Coli Escherichia coli THR is described in Fermentative production of the unnatural amino acid L-2-aminobutyric acid based on metabolic engineering (Microb Cell face.2019, 18 (1): 43). The plasmid-free recombinant escherichia coli for producing the L-2-aminobutyric acid provided by the invention takes Escherichia coli THR as a chassis cell, is constructed by the steps (1) - (6), and has the advantage of high yield when the plasmid-free recombinant escherichia coli is used for producing the L-2-aminobutyric acid. Specifically:
editing related genes on a path of synthesizing L-2-aminobutyric acid by using escherichia coli, replacing ptsG genes in a glucose Phosphatase Transfer System (PTS) by ilvA genes for relieving feedback inhibition of L-isoleucine and leucine dehydrogenase leuDH genes from T.inter media by using a CRISPR-Cas9 gene editing technology, so that the escherichia coli can produce the L-2-aminobutyric acid without plasmid fermentation on one hand, and on the other hand, the consumption of phosphoenolpyruvic acid can be reduced by deleting the ptsG genes.

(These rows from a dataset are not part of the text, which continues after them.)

(* ===== verification/SchedulerLink.v ===== *)
(** * The connection of a worker to the scheduler

    Models the life of the connection: [_SchedulerTransport.connect], [disconnect] and the loop
    that receives, of [coordinator/scheduler/runtime/scheduler_client.py], the subscriber of the
    instance changes, and [scheduler_connection_manager.py].  The table of the requests that wait
    is in [SchedulerClient], the messages are in [ZmqProtocol].  Whether the sockets can be made
    and what arrives on them are arguments. *)

From stdpp Require Import base option list strings.
From Stdlib Require Import ZArith Lia.
From S2P Require Import Prelude PyText.
Open Scope Z_scope.

(** ** The transport *)

(** [receive_loop]: the task that receives, and whether it still runs; it ends on an error and,
    as it begins, if the stop event is set. *)
Record Link := mkLink { lk_connected : bool; lk_socket : bool; stop_event : bool; receive_loop : option bool }.
Definition Link_init : Link := mkLink false false false None.

(** [_SchedulerTransport.connect]; [socket_ok]: the socket can be made.  If not, the connection is
    closed under the lock that closing takes: [None], the call never returns. *)
Definition transport_connect (socket_ok : bool) (s : Link) : option (Link * bool) :=
  if lk_connected s then Some (s, true)
  else if socket_ok then Some (mkLink true true (stop_event s) (Some (negb (stop_event s))), true)
  else None.
Definition close_connection (s : Link) : Link := mkLink false false (stop_event s) (receive_loop s).
(** [_SchedulerTransport.disconnect]. *)
Definition transport_disconnect (s : Link) : Link := close_connection (mkLink (lk_connected s) (lk_socket s) true None).

(** What arrives: too few frames, a message that cannot be decoded, or a response. *)
Inductive arrival := TooShort | Undecodable | Response.
Definition running (s : Link) : bool := match receive_loop s with Some b => b && lk_connected s && lk_socket s | None => false end.
(** A turn of [_receive_loop]; [true]: the response is handed to the request that waits for it. *)
Definition receive (a : arrival) (s : Link) : Link * bool :=
  if running s then
    match a with
    | TooShort => (s, false)
    | Undecodable => (mkLink (lk_connected s) (lk_socket s) (stop_event s) (Some false), false)
    | Response => (s, true)
    end
  else (s, false).
(** [send_request] of a request the scheduler answers: it fails at once without a connection. *)
Definition send_request (s : Link) : bool := if negb (lk_connected s) || negb (lk_socket s) then false else (receive Response s).2.

(** ** The subscriber of instance changes *)

Record Subscriber := mkSub { sub_open : bool; sub_stop : bool; sub_loop : option bool }.
Definition Subscriber_init : Subscriber := mkSub false false None.
Definition sub_disconnect (s : Subscriber) : Subscriber := mkSub false true (match sub_loop s with Some true => None | o => o end).
Definition sub_connect (socket_ok : bool) (s : Subscriber) : Subscriber * bool :=
  let s := if sub_open s || match sub_loop s with Some _ => true | None => false end then sub_disconnect s else s in
  let s := mkSub (sub_open s) false (sub_loop s) in
  if socket_ok then (mkSub true false (Some true), true) else (sub_disconnect (mkSub true false (sub_loop s)), false).
(** The version of a change: the number of the second frame behind the topic. *)
Definition INSTANCE_CHANGE_TOPIC : string := "instances_changed".
Definition version_of (frames : list string) : option Z :=
  match frames with
  | topic :: version :: _ => if bool_decide (topic = INSTANCE_CHANGE_TOPIC) then py_int 10 version else None
  | _ => None
  end.

(** ** SchedulerConnectionManager *)

Record SchedulerConnectionManager := mkConn { has_client : bool; connected : bool; connect_calls : Z; disconnect_calls : Z }.
Definition _CONNECT_MAX_RETRIES : nat := 3.
(** [connect]: [outcome i] is that of the [i]-th attempt; the pauses, in seconds. *)
Fixpoint connect_loop (tries i : nat) (outcome : nat → py bool) (s : SchedulerConnectionManager) : SchedulerConnectionManager * list Z :=
  match tries with
  | O => (s, [])
  | S tries =>
      let called := mkConn (has_client s) (connected s) (connect_calls s + 1) (disconnect_calls s) in
      match outcome i with
      | Ret true => (mkConn (has_client s) true (connect_calls called) (disconnect_calls s), [])
      | _ =>
          let '(s', pauses) := connect_loop tries (S i) outcome called in
          (s', if (i <? _CONNECT_MAX_RETRIES - 1)%nat then 1 :: pauses else pauses)
      end
  end.
Definition connect (outcome : nat → py bool) (s : SchedulerConnectionManager) : SchedulerConnectionManager * list Z :=
  if has_client s then connect_loop _CONNECT_MAX_RETRIES 0 outcome s else (s, []).
Definition ensure_connected (outcome : nat → py bool) (s : SchedulerConnectionManager) : SchedulerConnectionManager * list Z :=
  if connected s then (s, []) else connect outcome s.
(** [disconnect]: the client's may raise, which is logged. *)
Definition disconnect (s : SchedulerConnectionManager) : SchedulerConnectionManager :=
  if negb (has_client s) || negb (connected s) then s else mkConn true false (connect_calls s) (disconnect_calls s + 1).
Definition get_client (s : SchedulerConnectionManager) : bool := connected s.

Inductive conn_op := CConnect (outcome : nat → py bool) | CEnsure (outcome : nat → py bool) | CDisconnect.
Definition conn_step (s : SchedulerConnectionManager) (o : conn_op) : SchedulerConnectionManager :=
  match o with CConnect f => (connect f s).1 | CEnsure f => (ensure_connected f s).1 | CDisconnect => disconnect s end.
Definition conn_init (client : bool) : SchedulerConnectionManager := mkConn client false 0 0.

(** ** Lemmas *)

(** *** The connection *)

(** [connect] tries up to three times, a second apart, until the client is connected; a manager
    without a client does nothing, and one that was connected stays so. *)
Lemma connect_attempts outcome s :
  has_client s = true →
  connect outcome s =
    let n := match find (λ i, match outcome i with Ret true => true | _ => false end) [0; 1; 2]%nat with Some i => Z.of_nat i + 1 | None => 3 end in
    let ok := existsb (λ i, match outcome i with Ret true => true | _ => false end) [0; 1; 2]%nat in
    (mkConn true (connected s || ok) (connect_calls s + n) (disconnect_calls s), repeat 1 (Z.to_nat (Z.min (if ok then n - 1 else 2) 2))).
Proof.
  intros Hc. destruct s as [cl co cc dc]. cbn in Hc. subst cl. unfold connect, _CONNECT_MAX_RETRIES. cbn [has_client connect_loop find existsb].
  destruct (outcome 0%nat) as [[]|], (outcome 1%nat) as [[]|], (outcome 2%nat) as [[]|]; cbn; f_equal; f_equal; rewrite ?orb_true_r, ?orb_false_r; (done || lia).
Qed.

(** What becomes of the connection: the client is given out exactly between a successful
    [connect] and the next [disconnect], and disconnecting happens at most once for it. *)
Definition wants (o : conn_op) (now : bool) : bool :=
  match o with
  | CConnect f | CEnsure f => now || existsb (λ i, match f i with Ret true => true | _ => false end) [0; 1; 2]%nat
  | CDisconnect => false
  end.
Lemma connection_life client ops :
  get_client (fold_left conn_step ops (conn_init client)) = client && fold_left (λ now o, wants o now) ops false.
Proof.
  assert (∀ s, has_client s = client → (connected s = true → client = true) →
    get_client (fold_left conn_step ops s) = client && fold_left (λ now o, wants o now) ops (connected s)) as H; [|by apply H].
  induction ops as [|o ops IH]; intros s Hc Hi; cbn [fold_left]; [unfold get_client; destruct (connected s), client; try done; by specialize (Hi eq_refl)|].
  assert (has_client (conn_step s o) = client ∧ (client = true → connected (conn_step s o) = wants o (connected s)) ∧ (connected (conn_step s o) = true → client = true)) as (H1 & H2 & H3).
  { assert (∀ f, has_client (connect f s).1 = client ∧ (client = true → connected (connect f s).1 = wants (CConnect f) (connected s)) ∧ (connected (connect f s).1 = true → client = true)) as Hconn.
    { intros f. destruct client; [rewrite connect_attempts by done; by split_and!|]. unfold connect. rewrite Hc. by split_and!. }
    destruct o as [f|f|]; cbn [conn_step]; [apply Hconn| |].
    - unfold ensure_connected. destruct (connected s) eqn:E; [|apply Hconn]. cbn [fst wants]. rewrite Hc, E. by split_and!.
    - unfold disconnect. rewrite Hc. destruct client, (connected s) eqn:E; cbn; split_and!; try done; try congruence; by specialize (Hi eq_refl). }
  rewrite IH by done. destruct client; [by rewrite H2|done].
Qed.

(** *** The transport *)

Inductive link_op := LConnect (socket_ok : bool) | LDisconnect | LArrives (a : arrival).
(** [None] if the call never returns. *)
Definition link_step (s : Link) (o : link_op) : option Link :=
  match o with LConnect ok => fst <$> transport_connect ok s | LDisconnect => Some (transport_disconnect s) | LArrives a => Some (receive a s).1 end.
Fixpoint link_run (s : Link) (ops : list link_op) : option Link := match ops with [] => Some s | o :: ops => s' ← link_step s o; link_run s' ops end.

(** What the history says: it is connected, it was disconnected before, it received what cannot
    be decoded while it ran. *)
Record history := mkHist { h_connected : bool; h_disconnected : bool; h_broken : bool }.
Definition hist_step (h : history) (o : link_op) : history :=
  match o with
  | LConnect _ => mkHist true (h_disconnected h) (h_broken h)
  | LDisconnect => mkHist false true false
  | LArrives Undecodable => mkHist (h_connected h) (h_disconnected h) (h_broken h || h_connected h)
  | LArrives _ => h
  end.
Definition history_of (ops : list link_op) : history := fold_left hist_step ops (mkHist false false false).

(** The state as the history has it. *)
Definition linked (h : history) (s : Link) : Prop :=
  lk_connected s = h_connected h ∧ lk_socket s = h_connected h ∧ stop_event s = h_disconnected h ∧
  (h_connected h = true → receive_loop s = Some (negb (h_disconnected h) && negb (h_broken h))) ∧ (h_connected h = false → h_broken h = false ∧ running s = false).

Lemma linked_step h s o s' : linked h s → link_step s o = Some s' → linked (hist_step h o) s'.
Proof.
  destruct s as [c k e l], h as [hc hd hb]. intros (Hc & Hk & He & Hl & Hn) Hs. cbn in *. subst c k e. destruct o as [ok| |a]; cbn in *.
  - unfold transport_connect in Hs. cbn in Hs. destruct hc; [injection Hs as <-; by split_and!|]. destruct ok; [|done]. injection Hs as <-.
    destruct (Hn eq_refl) as [-> _]. split_and!; try done. intros _. cbn. by rewrite andb_true_r.
  - injection Hs as <-. by split_and!.
  - injection Hs as <-. destruct hc; [rewrite (Hl eq_refl)|].
    + unfold receive, running. cbn. destruct hd, hb, a; cbn; by split_and!.
    + destruct (Hn eq_refl) as [-> Hr]. unfold receive. rewrite Hr. destruct a; by split_and!.
Qed.
Lemma linked_run ops : ∀ h s s', linked h s → link_run s ops = Some s' → linked (fold_left hist_step ops h) s'.
Proof.
  induction ops as [|o ops IH]; intros h s s' Hl H; cbn in H; [by injection H as <-|]. destruct (link_step s o) as [s1|] eqn:E; [|done]. cbn in H.
  cbn [fold_left]. eapply IH; [|exact H]. by eapply linked_step.
Qed.

(** ** Properties *)

(** C28: when the scheduler's answers reach a worker.  In every state the transport can be in, a
    request that is answered gets its answer if and only if the transport is connected, was never
    disconnected before and received nothing since that could not be decoded: after a
    disconnection and a new connection, which is reported as successful, every request times
    out, and so after one bad message. *)
Theorem answered_iff ops s :
  link_run Link_init ops = Some s →
  send_request s = h_connected (history_of ops) && negb (h_disconnected (history_of ops)) && negb (h_broken (history_of ops)) ∧
  lk_connected s = h_connected (history_of ops) ∧ (transport_connect true s = None → False) ∧ (transport_connect false s = None ↔ lk_connected s = false).
Proof.
  intros H. assert (linked (history_of ops) s) as (Hc & Hk & He & Hl & Hn) by (apply (linked_run ops _ Link_init); [by split_and!|done]).
  unfold send_request, receive, transport_connect, running. destruct (h_connected (history_of ops)).
  - rewrite Hc, Hk, (Hl eq_refl). cbn. rewrite !andb_true_r. destruct (negb _ && negb _); cbn; by split_and!.
  - rewrite Hc. cbn. by split_and!.
Qed.

(** The subscriber, by contrast, receives again after every connection that succeeds. *)
Lemma subscriber_restarts s : sub_loop (sub_connect true s).1 = Some true ∧ sub_stop (sub_connect true s).1 = false.
Proof. by split. Qed.

(** ** Samples *)

Lemma answered_iff_witness :
  ∃ s, link_run Link_init [LConnect true; LDisconnect; LConnect true] = Some s ∧ lk_connected s = true ∧ send_request s = false.
Proof.
  eexists. split; [reflexivity|]. split; [reflexivity|].
  exact (proj1 (answered_iff [LConnect true; LDisconnect; LConnect true] _ eq_refl)).
Defined.
Example sample_versions : (version_of ["instances_changed"; "12"], version_of ["instances_changed"], version_of ["x"; "1"])%string = (Some 12, None, None).
Proof. reflexivity. Qed.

And (2) respectively transferring the strains into LB culture media containing different 2-ketobutyrate concentrations by utilizing a laboratory self-adaptive evolution technology, and subculturing until the strains can normally grow under the 2-ketobutyrate concentration of 50g/L, so as to obtain the adaptive strains with high 2-ketobutyrate concentration.
And (3) replacing genes ltaE and poxB related to byproducts by using a CRISPR-Cas9 gene editing technology with leucine dehydrogenase leuDH genes derived from T.inter media, so that threonine degradation and acetic acid accumulation are reduced, and more metabolism flows to produce L-2-aminobutyric acid.
And (4) deleting related genes focA and pflB of the formate pathway by using a CRISPR-Cas9 gene editing technology, reducing byproduct accumulation, prolonging fermentation period and improving fermentation production of L-2-aminobutyric acid.
And (5) replacing related genes pta and ackA of an acetic acid pathway by ilvA genes for relieving feedback inhibition of L-isoleucine and leucine dehydrogenase leuDH genes from T.inter-medium by using a CRISPR-Cas9 gene editing technology, reducing acetic acid accumulation, prolonging continuous fermentation time, improving catabolism of threonine by the ilvA genes, increasing generation of alpha-ketobutyrate, and producing L-2-aminobutyric acid by the leuDH genes.
And (6) replacing the gene mgsA encoding the methylglyoxal synthase by ilvA gene for relieving feedback inhibition of L-isoleucine and leucine dehydrogenase leuDH gene from T.inter media by using CRISPR-Cas9 gene editing technology, and finally constructing a high-yield L-2-aminobutyric acid fermentation production recombinant escherichia coli strain ABA-6.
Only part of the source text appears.